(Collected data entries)
________

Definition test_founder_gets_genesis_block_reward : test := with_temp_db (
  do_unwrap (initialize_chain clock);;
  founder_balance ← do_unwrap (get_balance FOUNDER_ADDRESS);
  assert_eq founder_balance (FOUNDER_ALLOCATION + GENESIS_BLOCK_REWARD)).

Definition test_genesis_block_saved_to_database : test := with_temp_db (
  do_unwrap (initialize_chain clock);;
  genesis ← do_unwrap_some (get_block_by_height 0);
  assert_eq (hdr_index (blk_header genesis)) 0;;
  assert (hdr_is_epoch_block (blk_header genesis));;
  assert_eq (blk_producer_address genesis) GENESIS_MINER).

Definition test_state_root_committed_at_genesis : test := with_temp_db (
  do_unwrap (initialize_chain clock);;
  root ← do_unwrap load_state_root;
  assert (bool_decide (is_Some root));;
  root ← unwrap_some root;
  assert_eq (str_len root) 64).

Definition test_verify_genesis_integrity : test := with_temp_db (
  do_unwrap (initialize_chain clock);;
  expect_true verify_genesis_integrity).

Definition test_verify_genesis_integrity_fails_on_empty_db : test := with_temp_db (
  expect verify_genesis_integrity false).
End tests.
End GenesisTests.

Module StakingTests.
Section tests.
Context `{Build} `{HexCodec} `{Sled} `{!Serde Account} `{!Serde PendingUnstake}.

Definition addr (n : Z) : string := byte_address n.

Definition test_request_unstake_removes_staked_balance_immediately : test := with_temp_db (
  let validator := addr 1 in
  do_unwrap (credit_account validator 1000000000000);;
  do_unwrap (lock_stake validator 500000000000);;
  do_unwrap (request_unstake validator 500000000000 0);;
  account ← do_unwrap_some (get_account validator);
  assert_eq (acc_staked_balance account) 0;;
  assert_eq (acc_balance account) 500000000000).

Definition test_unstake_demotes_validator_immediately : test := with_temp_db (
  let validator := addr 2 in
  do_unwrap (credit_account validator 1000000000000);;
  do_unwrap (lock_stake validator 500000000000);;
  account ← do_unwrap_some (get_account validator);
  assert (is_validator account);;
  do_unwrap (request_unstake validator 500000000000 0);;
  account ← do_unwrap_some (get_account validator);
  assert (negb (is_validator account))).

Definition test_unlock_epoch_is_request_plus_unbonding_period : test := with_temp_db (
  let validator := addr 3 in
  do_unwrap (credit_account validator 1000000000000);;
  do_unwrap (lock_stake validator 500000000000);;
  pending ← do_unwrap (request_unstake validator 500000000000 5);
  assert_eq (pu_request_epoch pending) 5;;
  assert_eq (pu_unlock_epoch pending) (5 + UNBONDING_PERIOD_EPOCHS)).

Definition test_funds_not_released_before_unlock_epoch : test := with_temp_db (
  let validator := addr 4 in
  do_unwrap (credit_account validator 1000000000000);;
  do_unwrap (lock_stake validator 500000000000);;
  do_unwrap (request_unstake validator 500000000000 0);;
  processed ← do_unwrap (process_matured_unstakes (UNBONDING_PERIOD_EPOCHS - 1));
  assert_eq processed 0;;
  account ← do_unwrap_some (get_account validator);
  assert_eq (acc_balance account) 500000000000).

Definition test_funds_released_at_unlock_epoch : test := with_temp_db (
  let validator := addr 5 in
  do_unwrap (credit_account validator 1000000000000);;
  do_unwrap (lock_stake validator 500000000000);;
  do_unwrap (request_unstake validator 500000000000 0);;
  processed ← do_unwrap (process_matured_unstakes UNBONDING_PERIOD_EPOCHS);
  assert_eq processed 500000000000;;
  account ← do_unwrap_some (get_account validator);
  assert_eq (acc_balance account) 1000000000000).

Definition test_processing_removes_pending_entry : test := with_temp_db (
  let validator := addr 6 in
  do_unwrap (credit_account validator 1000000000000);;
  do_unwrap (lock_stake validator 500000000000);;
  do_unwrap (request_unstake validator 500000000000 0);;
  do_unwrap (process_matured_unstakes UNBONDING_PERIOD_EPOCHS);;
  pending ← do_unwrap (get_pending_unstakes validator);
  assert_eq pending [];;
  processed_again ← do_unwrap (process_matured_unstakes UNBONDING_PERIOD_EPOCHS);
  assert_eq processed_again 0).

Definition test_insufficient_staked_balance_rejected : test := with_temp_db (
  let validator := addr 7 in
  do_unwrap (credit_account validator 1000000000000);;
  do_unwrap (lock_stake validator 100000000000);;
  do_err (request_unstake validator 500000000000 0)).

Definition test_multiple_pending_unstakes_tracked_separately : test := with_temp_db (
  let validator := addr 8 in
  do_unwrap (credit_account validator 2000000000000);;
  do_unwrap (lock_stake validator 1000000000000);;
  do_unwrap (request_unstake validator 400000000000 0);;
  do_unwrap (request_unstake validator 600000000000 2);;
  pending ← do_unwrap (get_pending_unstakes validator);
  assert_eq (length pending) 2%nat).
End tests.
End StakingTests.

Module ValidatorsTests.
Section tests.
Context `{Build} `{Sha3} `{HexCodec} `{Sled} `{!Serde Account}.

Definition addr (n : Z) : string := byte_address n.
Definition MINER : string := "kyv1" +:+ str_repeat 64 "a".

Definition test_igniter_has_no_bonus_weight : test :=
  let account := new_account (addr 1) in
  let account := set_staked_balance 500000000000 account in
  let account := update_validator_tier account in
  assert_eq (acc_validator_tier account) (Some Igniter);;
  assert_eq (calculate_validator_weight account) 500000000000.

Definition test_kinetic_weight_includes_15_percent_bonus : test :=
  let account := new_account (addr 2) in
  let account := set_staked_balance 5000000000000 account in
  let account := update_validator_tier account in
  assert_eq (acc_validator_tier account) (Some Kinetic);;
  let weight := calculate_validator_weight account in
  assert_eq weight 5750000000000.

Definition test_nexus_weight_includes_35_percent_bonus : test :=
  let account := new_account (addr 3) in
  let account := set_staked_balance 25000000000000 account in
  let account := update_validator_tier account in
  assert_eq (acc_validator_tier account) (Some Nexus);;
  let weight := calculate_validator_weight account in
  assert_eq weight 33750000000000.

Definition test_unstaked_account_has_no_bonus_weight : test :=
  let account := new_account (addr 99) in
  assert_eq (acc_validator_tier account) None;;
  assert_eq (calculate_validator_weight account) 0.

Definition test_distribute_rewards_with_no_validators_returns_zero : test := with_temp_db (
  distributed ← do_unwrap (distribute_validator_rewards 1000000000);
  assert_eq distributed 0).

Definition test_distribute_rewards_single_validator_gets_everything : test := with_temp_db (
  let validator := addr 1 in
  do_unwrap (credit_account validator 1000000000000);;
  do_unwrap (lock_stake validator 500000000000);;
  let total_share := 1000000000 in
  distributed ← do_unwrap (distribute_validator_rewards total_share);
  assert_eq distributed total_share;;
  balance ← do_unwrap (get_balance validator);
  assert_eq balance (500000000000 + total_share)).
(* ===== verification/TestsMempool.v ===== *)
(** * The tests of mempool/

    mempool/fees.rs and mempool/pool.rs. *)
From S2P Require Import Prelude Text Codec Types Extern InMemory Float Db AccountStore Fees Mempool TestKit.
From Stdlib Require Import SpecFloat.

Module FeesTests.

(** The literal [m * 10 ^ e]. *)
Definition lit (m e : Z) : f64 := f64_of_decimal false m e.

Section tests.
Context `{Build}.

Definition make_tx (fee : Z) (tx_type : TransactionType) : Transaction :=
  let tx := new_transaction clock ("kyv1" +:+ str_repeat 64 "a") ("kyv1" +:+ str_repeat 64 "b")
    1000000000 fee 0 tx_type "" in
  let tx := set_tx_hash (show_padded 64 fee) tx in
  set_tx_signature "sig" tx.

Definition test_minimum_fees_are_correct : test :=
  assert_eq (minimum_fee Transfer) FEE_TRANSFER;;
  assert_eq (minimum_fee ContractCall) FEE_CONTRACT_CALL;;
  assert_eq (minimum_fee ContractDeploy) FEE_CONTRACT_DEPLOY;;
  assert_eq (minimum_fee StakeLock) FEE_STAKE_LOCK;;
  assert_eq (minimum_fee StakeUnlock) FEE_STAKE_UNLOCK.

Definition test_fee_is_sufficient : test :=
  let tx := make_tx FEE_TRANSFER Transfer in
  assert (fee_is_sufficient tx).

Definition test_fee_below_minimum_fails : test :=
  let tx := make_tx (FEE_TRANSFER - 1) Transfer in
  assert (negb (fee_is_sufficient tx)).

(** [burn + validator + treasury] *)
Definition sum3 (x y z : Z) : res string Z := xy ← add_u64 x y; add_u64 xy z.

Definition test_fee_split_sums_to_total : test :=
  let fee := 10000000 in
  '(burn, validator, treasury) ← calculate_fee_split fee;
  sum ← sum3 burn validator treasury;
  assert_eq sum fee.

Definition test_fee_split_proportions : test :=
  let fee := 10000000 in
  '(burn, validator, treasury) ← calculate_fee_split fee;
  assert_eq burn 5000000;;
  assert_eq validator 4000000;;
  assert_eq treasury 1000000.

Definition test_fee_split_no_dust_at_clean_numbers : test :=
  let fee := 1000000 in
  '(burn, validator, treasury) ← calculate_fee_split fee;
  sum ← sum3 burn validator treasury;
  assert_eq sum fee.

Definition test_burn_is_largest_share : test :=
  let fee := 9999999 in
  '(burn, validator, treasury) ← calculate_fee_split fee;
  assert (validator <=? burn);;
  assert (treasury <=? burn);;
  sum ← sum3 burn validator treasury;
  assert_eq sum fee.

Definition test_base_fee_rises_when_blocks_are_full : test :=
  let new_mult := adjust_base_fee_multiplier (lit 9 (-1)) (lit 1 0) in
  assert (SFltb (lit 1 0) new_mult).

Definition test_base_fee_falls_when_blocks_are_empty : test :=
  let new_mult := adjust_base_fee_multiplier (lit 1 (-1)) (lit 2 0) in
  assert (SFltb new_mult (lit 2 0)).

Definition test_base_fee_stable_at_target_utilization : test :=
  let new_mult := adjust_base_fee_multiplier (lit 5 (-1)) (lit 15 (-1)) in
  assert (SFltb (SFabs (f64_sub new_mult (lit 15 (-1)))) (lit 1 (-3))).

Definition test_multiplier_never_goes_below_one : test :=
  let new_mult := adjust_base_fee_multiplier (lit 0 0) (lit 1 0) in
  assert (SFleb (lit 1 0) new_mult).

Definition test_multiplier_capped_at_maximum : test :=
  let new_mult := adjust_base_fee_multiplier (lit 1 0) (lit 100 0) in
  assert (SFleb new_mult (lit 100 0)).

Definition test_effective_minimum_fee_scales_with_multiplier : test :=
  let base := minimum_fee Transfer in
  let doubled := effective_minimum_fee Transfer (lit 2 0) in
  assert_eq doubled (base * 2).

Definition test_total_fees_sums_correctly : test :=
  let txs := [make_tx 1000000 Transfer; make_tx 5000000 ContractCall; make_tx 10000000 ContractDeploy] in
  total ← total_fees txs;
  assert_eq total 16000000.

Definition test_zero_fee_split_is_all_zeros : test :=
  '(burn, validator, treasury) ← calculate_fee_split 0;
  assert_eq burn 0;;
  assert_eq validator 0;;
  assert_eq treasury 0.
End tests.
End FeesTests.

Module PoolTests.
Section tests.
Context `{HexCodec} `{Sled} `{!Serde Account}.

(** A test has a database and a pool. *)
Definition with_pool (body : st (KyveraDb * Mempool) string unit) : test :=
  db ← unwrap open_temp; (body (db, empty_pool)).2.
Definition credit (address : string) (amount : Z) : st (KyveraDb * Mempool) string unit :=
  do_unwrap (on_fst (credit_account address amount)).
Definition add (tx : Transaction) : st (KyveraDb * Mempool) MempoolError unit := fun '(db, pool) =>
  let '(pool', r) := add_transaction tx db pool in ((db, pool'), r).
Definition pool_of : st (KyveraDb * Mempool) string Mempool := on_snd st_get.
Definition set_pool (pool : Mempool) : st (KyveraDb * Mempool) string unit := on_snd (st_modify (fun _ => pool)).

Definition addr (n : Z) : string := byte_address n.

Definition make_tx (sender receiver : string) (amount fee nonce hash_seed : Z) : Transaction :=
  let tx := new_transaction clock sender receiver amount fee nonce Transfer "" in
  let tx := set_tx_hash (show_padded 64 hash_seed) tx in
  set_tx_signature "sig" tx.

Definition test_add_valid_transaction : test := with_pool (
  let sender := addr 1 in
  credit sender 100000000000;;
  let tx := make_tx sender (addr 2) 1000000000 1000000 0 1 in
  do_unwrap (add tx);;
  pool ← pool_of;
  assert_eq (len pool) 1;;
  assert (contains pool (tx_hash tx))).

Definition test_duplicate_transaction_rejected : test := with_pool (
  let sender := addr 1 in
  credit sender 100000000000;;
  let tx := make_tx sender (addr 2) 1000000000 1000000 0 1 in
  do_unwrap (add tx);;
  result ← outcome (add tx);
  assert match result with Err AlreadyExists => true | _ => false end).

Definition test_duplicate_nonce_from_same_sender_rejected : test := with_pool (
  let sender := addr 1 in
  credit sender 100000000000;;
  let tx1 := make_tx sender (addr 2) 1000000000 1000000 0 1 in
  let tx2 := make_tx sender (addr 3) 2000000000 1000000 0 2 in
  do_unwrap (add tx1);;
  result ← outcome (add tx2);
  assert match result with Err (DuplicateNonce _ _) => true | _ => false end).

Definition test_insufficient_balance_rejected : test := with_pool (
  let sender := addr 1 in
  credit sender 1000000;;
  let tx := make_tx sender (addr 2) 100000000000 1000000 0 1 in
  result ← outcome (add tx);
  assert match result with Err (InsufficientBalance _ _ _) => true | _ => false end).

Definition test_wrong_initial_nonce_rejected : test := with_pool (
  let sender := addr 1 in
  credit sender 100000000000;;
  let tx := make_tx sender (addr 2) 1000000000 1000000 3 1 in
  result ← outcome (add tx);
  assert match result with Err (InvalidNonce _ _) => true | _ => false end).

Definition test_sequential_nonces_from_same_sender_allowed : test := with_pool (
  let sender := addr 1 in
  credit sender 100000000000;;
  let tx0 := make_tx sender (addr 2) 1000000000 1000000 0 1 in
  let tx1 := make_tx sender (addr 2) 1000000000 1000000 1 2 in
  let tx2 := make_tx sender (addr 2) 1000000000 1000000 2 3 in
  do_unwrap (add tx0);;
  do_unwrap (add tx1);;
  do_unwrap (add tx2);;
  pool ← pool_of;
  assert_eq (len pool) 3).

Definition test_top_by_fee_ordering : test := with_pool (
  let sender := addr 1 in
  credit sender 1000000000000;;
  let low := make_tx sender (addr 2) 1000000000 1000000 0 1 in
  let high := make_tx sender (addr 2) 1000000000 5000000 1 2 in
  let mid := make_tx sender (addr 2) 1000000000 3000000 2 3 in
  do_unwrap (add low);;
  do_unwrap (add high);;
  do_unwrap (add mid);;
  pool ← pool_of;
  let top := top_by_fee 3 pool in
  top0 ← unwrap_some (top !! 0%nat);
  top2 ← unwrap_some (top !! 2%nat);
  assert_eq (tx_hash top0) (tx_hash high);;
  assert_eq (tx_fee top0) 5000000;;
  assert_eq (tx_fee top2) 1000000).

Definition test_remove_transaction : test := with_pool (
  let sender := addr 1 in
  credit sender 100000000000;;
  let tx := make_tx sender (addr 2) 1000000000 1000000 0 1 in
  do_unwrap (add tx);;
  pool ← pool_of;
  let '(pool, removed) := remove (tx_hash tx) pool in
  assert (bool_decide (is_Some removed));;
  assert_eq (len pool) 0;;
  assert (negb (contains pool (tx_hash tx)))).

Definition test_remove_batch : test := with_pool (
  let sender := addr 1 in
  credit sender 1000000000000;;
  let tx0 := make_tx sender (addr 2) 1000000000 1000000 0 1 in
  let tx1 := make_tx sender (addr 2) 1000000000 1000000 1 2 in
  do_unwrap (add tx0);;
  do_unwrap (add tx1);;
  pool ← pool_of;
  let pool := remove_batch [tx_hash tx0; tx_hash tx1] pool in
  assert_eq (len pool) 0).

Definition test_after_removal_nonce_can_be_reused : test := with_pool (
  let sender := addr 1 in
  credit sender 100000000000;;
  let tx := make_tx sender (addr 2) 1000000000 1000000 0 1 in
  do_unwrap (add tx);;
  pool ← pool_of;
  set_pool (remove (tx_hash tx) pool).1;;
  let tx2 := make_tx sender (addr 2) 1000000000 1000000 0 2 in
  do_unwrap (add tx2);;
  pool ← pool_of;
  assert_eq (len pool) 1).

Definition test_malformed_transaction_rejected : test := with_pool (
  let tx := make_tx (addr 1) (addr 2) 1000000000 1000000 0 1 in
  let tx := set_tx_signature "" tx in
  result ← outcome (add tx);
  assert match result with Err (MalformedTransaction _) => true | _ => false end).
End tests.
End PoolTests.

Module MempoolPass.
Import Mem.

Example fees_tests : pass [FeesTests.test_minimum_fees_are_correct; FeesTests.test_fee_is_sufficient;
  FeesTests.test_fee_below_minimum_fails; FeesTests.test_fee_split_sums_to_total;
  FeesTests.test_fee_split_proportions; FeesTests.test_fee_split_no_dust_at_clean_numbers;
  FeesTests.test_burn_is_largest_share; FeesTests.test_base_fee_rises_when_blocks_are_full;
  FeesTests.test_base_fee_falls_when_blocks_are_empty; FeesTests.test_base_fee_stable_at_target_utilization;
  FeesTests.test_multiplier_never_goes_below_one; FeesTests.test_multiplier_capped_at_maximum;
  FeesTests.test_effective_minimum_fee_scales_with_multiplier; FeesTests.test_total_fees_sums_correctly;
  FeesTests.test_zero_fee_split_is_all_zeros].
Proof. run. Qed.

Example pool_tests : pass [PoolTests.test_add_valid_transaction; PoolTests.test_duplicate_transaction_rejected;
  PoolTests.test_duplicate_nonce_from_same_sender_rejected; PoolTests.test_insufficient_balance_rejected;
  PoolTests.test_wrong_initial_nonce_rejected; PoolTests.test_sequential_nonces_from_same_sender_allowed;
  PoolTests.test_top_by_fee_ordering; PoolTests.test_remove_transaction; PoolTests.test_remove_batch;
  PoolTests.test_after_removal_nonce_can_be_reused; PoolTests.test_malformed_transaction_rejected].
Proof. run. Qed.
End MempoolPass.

________

• **WHAT IS BEING ASKED**
Look for the string "Serde" in the data above and return every line that has it.

• **SOLUTION**
Context `{Build} `{HexCodec} `{Sled} `{!Serde Account} `{!Serde PendingUnstake}.
Context `{Build} `{Sha3} `{HexCodec} `{Sled} `{!Serde Account}.
Context `{HexCodec} `{Sled} `{!Serde Account}.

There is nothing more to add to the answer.